Following Wednesday’s victory, the Royals will return to the World Series for the first time since the 1985. Both NLCS teams, on the other hand, have been World Series regulars. The Giants won it all in 2010. A year later, the Cardinals took their spot as World Champions. In 2012, the Giants and Cardinals faced off in an NLCS which saw the Giants come back a three games to one deficit to take the series. The Giants would go on to defeat the Tigers to win yet another championship. The very next year, the Cardinals were back in the fall classic, falling to the Red Sox in six games. No member of the last Kansas City or Baltimore championship teams have swung a bat in decades, but the San Francisco and St. Louis rosters have not changed drastically from their World Series-caliber teams of the past four years. As of now, the outcome of the NLCS is very much up in the air, but let’s take a look back to see who still has what it takes to represent the National League.
The Giants are returning six of eight starting position players from the 2012 World Champion team, including catcher Buster Posey, first baseman Brandon Belt, third-baseman Pablo Sandoval, shortstop Brandon Crawford, center fielder Gregor Blanco, and right-fielder Hunter Pence. In 2012, a twenty-three year-old Madison Bumgarner earned a win in Game Two, and a thirty-five year-old Ryan Vogelsong took Game Three. If anything, the Giants rotation has changed the most over the past two years, but overall, they still look like more or less the same team.
Looking at the Cardinals, they return starters Matt Carpenter and Matt Adams to the infield, Yadier Molina behind the plate, and Matt Holliday and John Jay to the outfield. Adam Wainwright is still the ace, and is the only returning consistent playoff starter. Stud catcher Yadier Molina strained his left oblique in Game Two, and did not start Game Three. As of now, he is still a possibility coming off the bench. His catching prowess and .282 hitting will be sorely missed in the starting lineup.

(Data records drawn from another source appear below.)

(* ===================================================================== *)
(** * [app/components/Sidebar.tsx] *)
(* ===================================================================== *)

Module Sidebar.

(** A click handler: what it makes of the active item. *)
Definition Handler : Type := string -> string.

Record MenuItemProps : Type := mkMenuItemProps {
  icon : string;
  label : string;
  isActive : option bool;
  onClick : option Handler
}.

(** The button a [MenuItem] renders. *)
Record Button : Type := mkButton {
  button_onClick : option Handler;
  className : string;
  button_icon : string;
  button_label : string;
  chevron_className : string
}.

(** [isActive ? a : b] for a flag that may be undefined *)
Definition if_active {A} (flag : option bool) (a b : A) : A :=
  match flag with
  | Some true => a
  | _ => b
  end.

Definition MenuItem (props : MenuItemProps) : Button :=
  mkButton (onClick props)
           ("w-full flex items-center justify-between px-4 py-3 text-left transition-colors "
            ++ if_active (isActive props)
                 "bg-blue-600 text-white" "text-gray-700 hover:bg-gray-100")
           (icon props) (label props)
           (if_active (isActive props) "text-white" "text-gray-400").

(** The [useState] initial value of [activeItem]. *)
Definition initial_activeItem : string := "Key Indicators".

Definition menuItems : list (string * string) :=
  [("📈", "Key Indicators");
   ("📈", "Inflation");
   ("💼", "Employment");
   ("📊", "Interest Rates");
   ("📈", "Economic Growth");
   ("🌐", "Exchange Rates");
   ("🏠", "Housing");
   ("🛒", "Consumer Spending")].

(** The buttons of the menu when [activeItem] is the active one. *)
Definition Sidebar (activeItem : string) : list Button :=
  map (fun item =>
         MenuItem (mkMenuItemProps (fst item) (snd item)
                     (Some (activeItem =? snd item)%string)
                     (Some (fun _ => snd item))))
      menuItems.

(** A click on the [i]-th button of the menu runs its handler. *)
Definition click (activeItem : string) (i : nat) : string :=
  match nth_error (Sidebar activeItem) i with
  | Some button =>
      match button_onClick button with
      | Some handler => handler activeItem
      | None => activeItem
      end
  | None => activeItem
  end.

(** The active item after the clicks, from the first render. *)
Definition after_clicks (clicks : list nat) : string :=
  fold_left click clicks initial_activeItem.

End Sidebar.

(* ===================================================================== *)
(** * Vocabulary of the properties *)
(* ===================================================================== *)

Import JS FredApi.

(** ** The fetcher *)

(** The placeholder of the credential. *)
Definition placeholder : string := "your_fred_api_key_here".

(** The credential is one the fetcher accepts. *)
Definition configured (h : Host) : bool :=
  negb (falsy (API_KEY h) || strict_eq (API_KEY h) placeholder).

(** An observation that carries the sentinel for a missing value. *)
Definition sentinel (obs : FredObservation) : bool := (value obs =? ".")%string.

(** The observations the fetcher keeps. *)
Definition kept (all : list FredObservation) : list FredObservation :=
  filter (fun obs => negb (sentinel obs)) all.

(** [l] is [l'] with some elements left out, the rest in their order. *)
Inductive subsequence {A : Type} : list A -> list A -> Prop :=
| subsequence_nil : subsequence [] []
| subsequence_keep x l l' : subsequence l l' -> subsequence (x :: l) (x :: l')
| subsequence_drop x l l' : subsequence l l' -> subsequence l (x :: l').

(** The world after [msg] went to [console.warn]. *)
Definition warned (msg : string) (w : World) : World :=
  mkWorld (console w ++ [warn msg]) (requests w) (clock_reads w).

(** The world after a request for [url]. *)
Definition requested (url : string) (w : World) : World :=
  mkWorld (console w) (requests w ++ [url]) (clock_reads w).

(** The world after a request for [url] failed with [e], and [e] went to
    [console.error]. *)
Definition failed (url : string) (e : JsError) (w : World) : World :=
  mkWorld (console w ++ [error "Error fetching FRED data:" e])
          (requests w ++ [url]) (clock_reads w).

(** The world after [n] more readings of the clock. *)
Definition ticked (n : nat) (w : World) : World :=
  mkWorld (console w) (requests w) (n + clock_reads w).

(** The URL the fetcher asks for. *)
Definition request_url (h : Host) (seriesId : string)
    (startDate endDate : option string) : string :=
  let optional name (d : option string) : URLSearchParams :=
    match d with
    | Some s => if is_empty s then [] else [(name, s)]
    | None => []
    end in
  FRED_API_BASE ++ "/series/observations?"
  ++ params_toString
       ([("series_id", seriesId);
         ("api_key", match API_KEY h with Some key => key | None => "" end);
         ("file_type", "json")]
        ++ optional "observation_start" startDate
        ++ optional "observation_end" endDate)%list.

(** The error the fetcher raises on a response that is not [ok]. *)
Definition status_error (st : N) : JsError :=
  Error ("FRED API error: " ++ N_to_string st).

(** The error of reading [filter] off the body answered for [url], when it
    has no [observations]. *)
Definition no_observations_error (h : Host) (url : string) : JsError :=
  TypeError (observations_TypeError h url).

(** What the [try] block comes to once [url] was asked for: the kept
    observations, or the error thrown in it. *)
Definition attempt (h : Host) (url : string)
  : Completion (list FredObservation) :=
  match fetch_result h url with
  | FetchRejects e => Throw e
  | FetchResolves r =>
      if ok r then
        match body r with
        | JsonRejects e => Throw e
        | JsonValue data =>
            match observations data with
            | None => Throw (no_observations_error h url)
            | Some all => Normal (kept all)
            end
        end
      else Throw (status_error (status r))
  end.

(** How the call of the fetcher ends then: the [catch] turns the error into
    the empty sequence. *)
Definition settled (h : Host) (url : string) (w : World)
  : Completion (list FredObservation) * World :=
  match attempt h url with
  | Normal obs => (Normal obs, requested url w)
  | Throw e => (Normal [], failed url e w)
  end.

San Francisco boasts plenty of experience. Most of the Giants know exactly what it takes to win late in the playoffs, and they pulled it off only two years ago. They’re sticking to a lineup that has been tried and true over the past several years, and a few World Series rings creates no lack in confidence. On the other hand, the Cardinals have changed things up just a little bit. Despite recent postseason success, St. Louis has introduced some new faces and new roles. The average age of the Cardinals is nearly two years younger than that of the Giants (28.2 to 29.9). A twenty-eight year-old may not be a youngster anymore, but the Cardinals do have a legitimate advantage in youth. Late in a game, the two extra years of the strain of professional baseball may become more apparent. A little hop in your step can turn an RBI base-hit into a SportsCenter Top 10-worthy diving catch, or a groundout into an infield single. Perhaps this is too much speculation, but the rest of the series will be the judge of that.
One thing is clear. Both these clubs know how to win ballgames. The Giants have embraced their past successes, while the Cardinals have not shied away from adjustments. These contrasting strategies could determine the series, which may very well come down to one game. No matter who wins, the NL representative in the World Series is certainly going to have their hands full. The dust in the AL has settled, with the Royals looking more dominant with each passing game. A modern baseball empire may very well fall to a team that trailed going into the ninth inning of the wild card game. Whoever earns the right to face Kansas City will have to find a way to slow down the seemingly unstoppable small ball machine, a task that I do not envy.